ATG2A-WDR45/WIPI4-ATG9A complex-mediated lipid transfer and equilibration during autophagosome formation.

Macroautophagy/autophagy is a highly conserved cellular process, spanning from yeast to humans, and plays a vital role in maintaining cellular homeostasis. Dysregulation of autophagy has been linked to a wide range of diseases. A hallmark of autophagy is the formation of double-membrane vesicles called autophagosomes. Autophagosome biogenesis requires a large number of phospholipids, with the endoplasmic reticulum (ER) being the main lipid source.
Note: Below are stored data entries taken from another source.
(* ===== verification/Session.v ===== *)
(** * internal/session

    The session manager ([manager.go]), the key sources ([keysource.go]) and
    the data-channel key slots ([datachannelkey.go]).  The manager is guarded
    by a mutex: each method is one atomic function on [Manager].  Loggers and
    tracers are not part of the state. *)

From S2P Require Import Prelude Bytesx Packet GoStrings.

(** ** Key sources *)

Record KeySource : Type := mkKeySource {
  R1 : list byte;
  R2 : list byte;
  PreMaster : list byte
}.

#[export] Instance KeySource_eq_dec : EqDecision KeySource.
Proof. solve_decision. Defined.

Definition KeySource_Bytes (k : KeySource) : list byte := PreMaster k ++ R1 k ++ R2 k.

(** [randomFn n] of the call number [i]; the generator is outside the
    repository ([crypto/rand] behind [bytesx.GenRandomBytes]). *)
Definition RandomFn : Type := nat -> Z -> outcome (list byte).

(** [copy(dst[:], src)] into zeroed arrays of 32, 32 and 48 bytes.  [c] is the
    number of calls of [randomFn] made so far. *)
Definition NewKeySource (randomFn : RandomFn) (c : nat) : outcome KeySource :=
  random1 ← rewrap ErrRandomBytes (randomFn c 32);
  let r1 := copy_zeroed 32 random1 in
  random2 ← rewrap ErrRandomBytes (randomFn (c + 1)%nat 32);
  let r2 := copy_zeroed 32 random2 in
  random3 ← rewrap ErrRandomBytes (randomFn (c + 2)%nat 48);
  let preMaster := copy_zeroed 48 random3 in
  Ok (mkKeySource r1 r2 preMaster).

(** ** Data channel keys *)

Record DataChannelKey : Type := mkDataChannelKey {
  key_index : Z;
  key_ready : bool;
  key_local : option KeySource;
  key_remote : option KeySource
}.

#[export] Instance DataChannelKey_eq_dec : EqDecision DataChannelKey.
Proof. solve_decision. Defined.

Definition zeroDataChannelKey : DataChannelKey := mkDataChannelKey 0 false None None.

Definition AddRemoteKey (dck : DataChannelKey) (k : KeySource) : outcome DataChannelKey :=
  if key_ready dck then Err ErrSessionDataChannelKey
  else Ok (mkDataChannelKey (key_index dck) true (key_local dck) (Some k)).

Definition AddLocalKey (dck : DataChannelKey) (k : KeySource) : DataChannelKey :=
  mkDataChannelKey (key_index dck) (key_ready dck) (Some k) (key_remote dck).

Definition Ready (dck : DataChannelKey) : bool := key_ready dck.

(** ** The manager *)

Record Manager : Type := mkManager {
  keyID : Z;
  keys : list DataChannelKey;
  localControlPacketID : Z;
  localDataPacketID : Z;
  localSessionID : list byte;
  negState : Z;
  remoteSessionID : option (list byte);
  tunnelInfo : TunnelInfo
}.

Definition set_keys (v : list DataChannelKey) (m : Manager) : Manager :=
  mkManager (keyID m) v (localControlPacketID m) (localDataPacketID m) (localSessionID m)
    (negState m) (remoteSessionID m) (tunnelInfo m).
Definition set_localControlPacketID (v : Z) (m : Manager) : Manager :=
  mkManager (keyID m) (keys m) v (localDataPacketID m) (localSessionID m)
    (negState m) (remoteSessionID m) (tunnelInfo m).
Definition set_localDataPacketID (v : Z) (m : Manager) : Manager :=
  mkManager (keyID m) (keys m) (localControlPacketID m) v (localSessionID m)
    (negState m) (remoteSessionID m) (tunnelInfo m).
Definition set_localSessionID (v : list byte) (m : Manager) : Manager :=
  mkManager (keyID m) (keys m) (localControlPacketID m) (localDataPacketID m) v
    (negState m) (remoteSessionID m) (tunnelInfo m).
Definition set_negState (v : Z) (m : Manager) : Manager :=
  mkManager (keyID m) (keys m) (localControlPacketID m) (localDataPacketID m) (localSessionID m)
    v (remoteSessionID m) (tunnelInfo m).
Definition set_remoteSessionID (v : option (list byte)) (m : Manager) : Manager :=
  mkManager (keyID m) (keys m) (localControlPacketID m) (localDataPacketID m) (localSessionID m)
    (negState m) v (tunnelInfo m).
Definition set_tunnelInfo (v : TunnelInfo) (m : Manager) : Manager :=
  mkManager (keyID m) (keys m) (localControlPacketID m) (localDataPacketID m) (localSessionID m)
    (negState m) (remoteSessionID m) v.

(** [ActiveKey] hands out a pointer into [keys]; the model returns its index
    and [modifyKey] is a write through that pointer. *)
Definition ActiveKey (m : Manager) : outcome (nat * DataChannelKey) :=
  if (MaxUint8 <? len (keys m)) || (u8 (len (keys m)) <=? keyID m) then Err ErrSessionDataChannelKey
  else dck ← go_index (keys m) (keyID m); Ok (Z.to_nat (keyID m), dck).

Definition modifyKey (i : nat) (dck : DataChannelKey) (m : Manager) : Manager :=
  set_keys (<[i := dck]> (keys m)) m.

Definition NewManager (randomFn : RandomFn) : outcome Manager :=
  let m := mkManager 0 [zeroDataChannelKey] 1 1 zeroSessionID 0 None zeroTunnelInfo in
  randomBytes ← randomFn 0%nat 8;
  sid ← go_upto randomBytes 8;
  let m := set_localSessionID sid m in
  localKey ← NewKeySource randomFn 1;
  '(i, k) ← ActiveKey m;
  Ok (modifyKey i (AddLocalKey k localKey) m).

Definition GetLocalSessionID (m : Manager) : list byte := localSessionID m.

(** A [nil] slice when the remote session is not known. *)
Definition GetRemoteSessionID (m : Manager) : list byte :=
  match remoteSessionID m with Some v => v | None => [] end.

Definition IsRemoteSessionIDSet (m : Manager) : bool :=
  match remoteSessionID m with Some _ => true | None => false end.

Definition NewACKForPacketIDs (m : Manager) (ids : list Z) : outcome Packet :=
  match remoteSessionID m with
  | None => Err ErrNoRemoteSessionID
  | Some rs =>
      Ok (mkPacket P_ACK_V1 (keyID m) zeroPeerID (localSessionID m) ids rs 0 [])
  end.

Definition localDataPacketIDLocked (m : Manager) : outcome Z * Manager :=
  let pid := localDataPacketID m in
  if pid =? MaxUint32 then (Err ErrSessionExpiredKey, m)
  else (Ok pid, set_localDataPacketID (u32 (localDataPacketID m + 1)) m).

Definition localControlPacketIDLocked (m : Manager) : outcome Z * Manager :=
  let pid := localControlPacketID m in
  if pid =? MaxUint32 then (Err ErrSessionExpiredKey, m)
  else (Ok pid, set_localControlPacketID (u32 (localControlPacketID m + 1)) m).

Definition LocalDataPacketID (m : Manager) : outcome Z * Manager := localDataPacketIDLocked m.

Definition Manager_NewPacket (m : Manager) (opcode : Z) (payload : list byte) : outcome Packet * Manager :=
  let packet := NewPacket opcode (keyID m) payload in
  let packet := set_LocalSessionID (copy_zeroed 8 (localSessionID m)) packet in
  let '(pid, m') :=
    if Opcode_IsControl opcode then localControlPacketIDLocked m else localDataPacketIDLocked m in
  match pid with
  | Ok pid =>
      let packet := set_ID pid packet in
      let packet :=
        match remoteSessionID m' with
        | Some rs => set_RemoteSessionID rs packet
        | None => packet
        end in
      (Ok packet, m')
  | Err e => (Err e, m')
  | Panic => (Panic, m')
  end.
The ATG2A-WDR45/WIPI4-ATG9A complex serves as the core machinery responsible for lipid transfer and equilibration during this process. In our recent study, we resolved the cryo-electron microscopy (cryo-EM) structures of the ATG2A-WDR45/WIPI4 and ATG2A-WDR45/WIPI4-ATG9A complexes, providing critical insights into their architecture and function. Additionally, molecular dynamics simulations were employed to investigate the mechanism by which ATG2A mediates lipid extraction from donor membranes. Our findings offer structural and mechanistic insights into the spatially coupled processes of lipid transfer and re-equilibration, which are essential for phagophore membrane expansion. ATG: autophagy related; ATG2A: autophagy related 2A; ATG2A[NR]: ATG2A N-terminal region; ATG9A: autophagy related 9A; cryo-EM: cryo-electron microscopy; cryo-ET: cryo-electron tomography; ER: endoplasmic reticulum; PtdIns3P: phosphatidylinositol-3-phosphate; Atg2[NR]: Atg2 N-terminal region; SUVs: small unilamellar vesicles; TGN: trans-Golgi network; TMEM41B: transmembrane protein 41B; VMP1: vacuole membrane protein 1; WDR45/WIPI4: WD repeat domain 45.